Sonría, nadie lo está grabando.

por PABLO SALOMON, Diseñador, U. Diego Portales.

 

Solo dentro de un escenario tan abominable, podría haber resaltado tan hermoso gesto que vivencié aquella mañana.

Salí de mi casa apurado. A pesar de ser muy temprano, una vez más iba atrasado al trabajo. La promesa del bus lleno de gente sudorosa, olorosa, no apuraba mi paso hacia la parada. Tampoco lo hacía el hecho de tener que viajar 40 minutos en constante y perturbador contacto con personas de todo tipo, donde se despersonaliza el alma y las caras se hacen una sola. Una vez más, formaría parte del ganado de la sociedad.

Llegué a la parada. El frío todavía mantenía mi cabeza ocupada. Vi el bus acercándose a unas cuadras y me dispuse de mala gana a enfrentar lo peor del día. El bus venía cada vez más cerca, lo iba viendo con más claridad.

No sé de donde salió. Tampoco la veía venir hace cuadras. Ni siquiera recuerdo como era. Me percaté de su presencia solo cuando ya estaba a pasos de mí. En el segundo que hicimos contacto visual, el tiempo se hizo lento, y ella, en el más tierno y desvergonzado acto, solo me miró de vuelta, me sonrió y dijo, casi gritando: “¡Hola!”. Ahora ella, en su bicicleta, se alejaba para siempre.

No fue un acto seductor o romántico. Fue algo mucho más íntimo y a la vez tan cotidiano. Me subí al bus que ya se detenía en frente de mí, aún confundido por lo que había pasado. Esta vez, y por lo sucedido hace solo unos segundos, no me sentía como de costumbre. Las personas que estaban a mi lado volvían a tener cara, sus ojos volvían a su lugar y me miraban directo a los míos. Mi sonrisa ante este descubrimiento incomodaba a los demás, lo que me alegró aún más. Desde ese minuto, hubo un cambio en mi forma de ver la vida.

Me parecía todo hermoso, todo tan simple. ¿Cómo podía haberme afectado tanto el gesto de esa persona? ¡Un gesto que por lo demás no tenía ninguna ciencia! No lo racionalicé; si lo hacía, quizás perdería su esencia.
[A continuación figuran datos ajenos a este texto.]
(* ===== verification/Claims.v ===== *)
(** * The claims of all volumes under concurrent requests

    The handlers of the controller service, of any number of replicas, at work
    on the same CStorVolumeConfigs: whatever their calls' order, they create
    claims only as the builder makes them, and change nothing of a claim but its
    size and its mark for deletion.  What they do not keep is shown too: of two
    expansions that overlap, one can take back the size the other was granted. *)

From S2P Require Export ControllerSpec ExpandSpec Rely.
From Stdlib Require Import Ascii.
Local Open Scope go_scope.

Module Claims.
Import Controller ControllerSpec Rely.
(** The claims of the driver's namespace, by name. *)
Abbreviation registry := (gmap string CStorVolumeConfig).
(** What a request is answered. *)
Inductive answer :=
  | A_volume (r : res Volume)
  | A_expanded (r : res ControllerExpandVolumeResponse)
  | A_condition (r : res (Volume * VolumeCondition))
  | A_snapshot (r : res Snapshot)
  | A_capabilities (r : res (list ControllerCap))
  | A_done (r : res ()).
(** A request that is being served, and by which replica. *)
Abbreviation request := (controller * go answer)%type.

Section claims.
Context {L : ApiLib} {G : Globals} {N : CsiNames} (h : Host).

(** ** The type of a claim *)

(** A whole number of GiB, as the driver writes it. *)
Definition whole (q : quantity) : Prop := ∃ size, ExpandSpec.desired size = (q, None).

Definition sized (l : ResourceList) : Prop := ∃ q, l = Some {[ResourceStorage := q]} ∧ whole q.
Definition annotation (k : string) (c : CStorVolumeConfig) : option string :=
  default ∅ (om_Annotations (cvc_Meta c)) !! k.
Definition label (k : string) (c : CStorVolumeConfig) : option string :=
  default ∅ (om_Labels (cvc_Meta c)) !! k.

Record well_formed (c : CStorVolumeConfig) : Prop := {
  wf_name : om_Name (cvc_Meta c) ≠ "";
  wf_namespace : om_Namespace (cvc_Meta c) = OpenEBSNamespace;
  wf_size : sized (cvc_Capacity c);
  wf_provisioned : sized (cvc_ProvisionCapacity c);
  wf_volume : annotation Maya.OpenebsVolumeID c = Some (om_Name (cvc_Meta c));
  wf_request : is_Some (annotation Maya.OpenebsVolumePolicy c) ∧ is_Some (annotation Maya.OpenebsPVC c);
  wf_pool : is_Some (label Maya.OpenebsCSPCName c);
  wf_source : cvc_Source c ≠ "" → ∃ snap rest,
    Str.Split (cvc_Source c) (Ascii.ascii_of_nat 64) = snap :: rest ∧
    label "openebs.io/source-volume" c = Some snap
}.

Definition typed (s : registry) : Prop :=
  map_Forall (λ k c, k = Store.name_of c ∧ well_formed c) s.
Solo decidí ponerlo en práctica, todos los días, a todas las horas. Necesitaba mostrarles a todos los desconocidos posibles el poder de una sonrisa, cómo algo así podía cambiar todo en cosa de segundos.

Tuve resultados de todo tipo: a veces alcanzaba a percibir un esbozo de sonrisa, a veces hasta me respondían con un “¡Buenos días!”, otros solo me miraban como si estuviera loco, como si fuera anormal sonreír en espacios públicos. Experimenté también la interacción corporal con otros, y aunque los resultados no fueron tan buenos, ¡una vez me respondieron a un “hi-five”! Sin importar la reacción, el resultado era siempre el mismo: yo me alegraba mi día y, a la vez, plantaba una semilla -a veces grande, a veces pequeña- en cada persona que se me iba cruzando.

Tiempo después de aquel evento, aún practico lo que aprendí esa mañana. He descubierto una nueva terapia, una nueva forma de enfrentarme a las cosas. He estado siguiendo las ruedas de aquella persona que me mostró desinteresadamente que la felicidad y la alegría están más cerca de lo que yo creía, solo que ahora soy yo quien pasa en su bicicleta, sonriéndole a cuanto ser se me cruza por delante.